OK, so the unrolling depression is actually an "infection." And the infection is caused by high energy prices, too much growth and millions of uninsured Americans. Yet, in our opinion, the current financial problems are not an infection. An infection may be defined as "the transmission of infectious microorganisms from one person to another." One person (or region) has a sickness that is then passed along to another. This is not what is going on. The current economic crisis is not a disease. It is not transmitted. Nor is it caused by reckless investments or uninsured Americans.

This hasn't stopped the world's leading wire service from running a definitive analysis picked up by hundreds of media outlets explaining that the current rolling depression is an infection caused by noninsured Americans. Articles like this explain why there is so much confusion in the Western world when it comes to economic issues.

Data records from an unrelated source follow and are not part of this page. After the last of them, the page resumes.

(** ** The target *)

(** Whether the attribute is one of the platform, and its value. *)
Definition os_is_target (attribute : Z) (release : bool) (opt : build_t) : option bool :=
  let a := text attribute in
  let t := triple opt in
  let bsd := isOSDragonFly t || isOSFreeBSD t || isOSOpenBSD t in
  let named s := String.eqb a s in
  if named OS_BSD_NAME then Some bsd
  else if named "freebsd"%string then Some (isOSFreeBSD t)
  else if named "dragonfly"%string then Some (isOSDragonFly t)
  else if named "openbsd"%string then Some (isOSOpenBSD t)
  else if named OS_LINUX_NAME then Some (isOSLinux t)
  else if named OS_MACOSX_NAME then Some (isMacOSX t)
  else if named "windows"%string then Some (isOSWindows t)
  else if named OS_POSIX_NAME then
    Some (isMacOSX t || isOSFreeBSD t || isOSLinux t || isOSDragonFly t || isOSOpenBSD t)
  else if named "x86"%string then Some (String.eqb (arch_prefix t) "x86")
  else if named "arm"%string then Some (String.eqb (arch_prefix t) "arm" || String.eqb (arch_prefix t) "aarch64")
  else if named "lp64"%string then Some (isArch64Bit t && negb (isOSWindows t))
  else if named "llp64"%string then Some (isArch64Bit t && isOSWindows t)
  else if named "ilp32"%string then Some (isArch32Bit t)
  else if named "native128"%string then Some (negb (isArch32Bit t) && negb (isKnownWindowsMSVCEnvironment t))
  else if named "debug"%string then Some (negb release)
  else if named "bigendian"%string then Some (negb (isLittleEndian t))
  else if named "littleendian"%string then Some (isLittleEndian t)
  else if named "spacepony"%string then Some true
  else if named "runtimestats"%string then Some (runtimestats opt || runtimestats_messages opt)
  else if named "runtimestatsmessages"%string then Some (runtimestats_messages opt)
  else None.

(** ** Evaluation *)

(** The flag of a condition: in the given configuration, or for the build. *)
Definition eval_flag (config : option buildflagset_t) (release : bool) (opt : build_t) (name : Z) : outcome bool :=
  match config with
  | Some config => buildflagset_get config name
  | None =>
      match os_is_target name release opt with
      | Some val => Ret val
      | None => Ret (is_userflag_defined (user_flags opt) (text name))
      end
  end.

Fixpoint cond_eval (t : ast) (config : option buildflagset_t) (release : bool) (opt : build_t) : outcome bool :=
  match t with
  | Node id tok data l =>
      match id with
      | TK_NONE => Ret true
      | TK_IFDEFAND =>
          match l with
          | lhs :: rhs :: _ =>
              b ← cond_eval lhs config release opt;
              if b : bool then cond_eval rhs config release opt else Ret false
          | _ => Abort
          end
      | TK_IFDEFOR =>
          match l with
          | lhs :: rhs :: _ =>
              b ← cond_eval lhs config release opt;
              if b : bool then Ret true else cond_eval rhs config release opt
          | _ => Abort
          end
      | TK_IFDEFNOT =>
          match l with
          | child :: _ => b ← cond_eval child config release opt; Ret (negb b)
          | _ => Abort
          end
      | TK_IFDEFFLAG => name ← child_name t; eval_flag config release opt name
      | _ => Abort
      end
  end.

In truth, as many readers of the alternative "Net press may know well, the economic crisis is a further expression of the dysfunction of a paper-money economy — along with the ability of central bankers to over-print paper money, thus causing booms and busts. Over years and even decades, the stresses generated by the mal-investment of money build up until one day they prove too much for the economy to bear. Too much money has been invested wrongly and the larger economic order totters and fails. People don't need so many cars, houses, boats and clothes. And there are other non-consumer distortions.

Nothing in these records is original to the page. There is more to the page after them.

(* ===== verification/Symtab.v ===== *)
(** * Symbol tables: [src/libponyc/ast/symtab.c] and the scopes of [src/libponyc/ast/ast.c]

    A scope of the syntax tree has a table from names to symbols: the definition of the name,
    or null for a name of an outer scope whose status changed in this one, and its status.
    Names are interned strings.  A name that is added brings its caseless variant with it, so
    that names which differ by case only are refused.  The branches of a conditional have
    tables of their own, from which the status of the outer names is merged.

    The properties are about the finite map [as_map] of a table. *)
From S2P Require Import Prelude Fun Hash HashOps HashTab Token Id BuildFlagSet.
From stdpp Require Import gmap fin_maps strings.
From Stdlib Require Import Ascii.
Local Open Scope Z_scope.

Inductive sym_status_t :=
| SYM_NONE
| SYM_NOCASE
| SYM_DEFINED
| SYM_UNDEFINED
| SYM_CONSUMED
| SYM_CONSUMED_SAME_EXPR
| SYM_FFIDECL
| SYM_ERROR.

#[export] Instance sym_status_eq_dec : EqDecision sym_status_t.
Proof. solve_decision. Defined.

Record symbol_t := mk_symbol { name : Z; def : Z; status : sym_status_t; branch_count : Z }.

Definition set_status (sym : symbol_t) (s : sym_status_t) (c : Z) : symbol_t :=
  mk_symbol (name sym) (def sym) s c.

Definition sym_hash (sym : symbol_t) : Z := ponyint_hash_ptr (name sym).
Definition sym_cmp (a b : symbol_t) : bool := name a =? name b.

#[export] Instance symbol_elem : TabElem symbol_t := {| elem_hash := sym_hash; elem_cmp := sym_cmp |}.

#[export, program] Instance symbol_keys : TabKeys symbol_t :=
  {| tkey := Z; tkey_of s := name s; tkey_hash := ponyint_hash_ptr |}.
Next Obligation. done. Qed.
Next Obligation.
  intros x y. cbn. unfold sym_cmp. by destruct (Z.eqb_spec (name x) (name y)), (bool_decide_reflect (name x = name y)).
Qed.

#[export] Instance symbol_key_countable : Countable (@tkey symbol_t _ _) := Z_countable.

Abbreviation symtab_t := (tab_t symbol_t).

(** [toupper] and [tolower] of the C locale. *)
Definition toupper (c : ascii) : ascii :=
  if in_range c "a"%char "z"%char then ascii_of_nat (nat_of_ascii c - 32) else c.
Definition tolower (c : ascii) : ascii :=
  if in_range c "A"%char "Z"%char then ascii_of_nat (nat_of_ascii c + 32) else c.

Section symtab.
Context `{CStrings} (fresh_buckets : Z -> list hashmap_entry_t).

Definition chars (p : Z) : list ascii := String.list_ascii_of_string (text p).

Definition name_without_case (name : Z) : Z :=
  let buf := if is_name_type (chars name) then toupper <$> chars name else tolower <$> chars name in
  intern (String.string_of_list_ascii buf).

Definition symtab_new : symtab_t := tab_init fresh_buckets 8.

(** [symtab_putindex(symtab, sym_dup(&s), index)] *)
Definition put_dup (symtab : symtab_t) (s : symbol_t) (index : Z) : outcome symtab_t :=
  let '(symtab, p) := tab_alloc symtab s in tab_putindex fresh_buckets symtab p index.

(** Writing through a pointer to a symbol of the table. *)
Definition write_sym (symtab : symtab_t) (p : Z) (s : symbol_t) : symtab_t :=
  mk_tab (contents symtab) (<[p := s]> (cells symtab)).

(** A loop over the symbols of a table that does not change the table. *)
Definition each_symbol {S} (symtab : symtab_t) (f : symbol_t -> S -> outcome (bool * S)) (s : S)
    : outcome (bool * S) :=
  tab_each symtab (fun p s => match cells symtab !! p with Some x => f x s | None => Abort end) s.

As important, no doubt, as sector mal-investment, is the growth of the government sector while the economy is being successfully stimulated. This process puts too many people to work in jobs that basically harass the productive (private) sector. Work regulations, environmental rules and the redistribution of wealth (via taxes) all build up over time into an insupportable burden. The economy finally sags and collapses. Of course, again, none of this is the result of an "infection" nor is any of it caused by uninsured Americans.

After Thoughts

The misinformation of the mainstream media when it comes to the economy is pervasive and in ordinary times would preclude people from figuring out ways to save themselves and their loved ones from further damage. Fortunately, the Internet has, during this terrible business cycle, provided many with the information necessary to take human action to help with their reduced circumstances. Those who read what the alternative press has to say carefully will likely buy gold and silver and understand where they need to put their energy to best earn an income. They will not learn any of this from AP.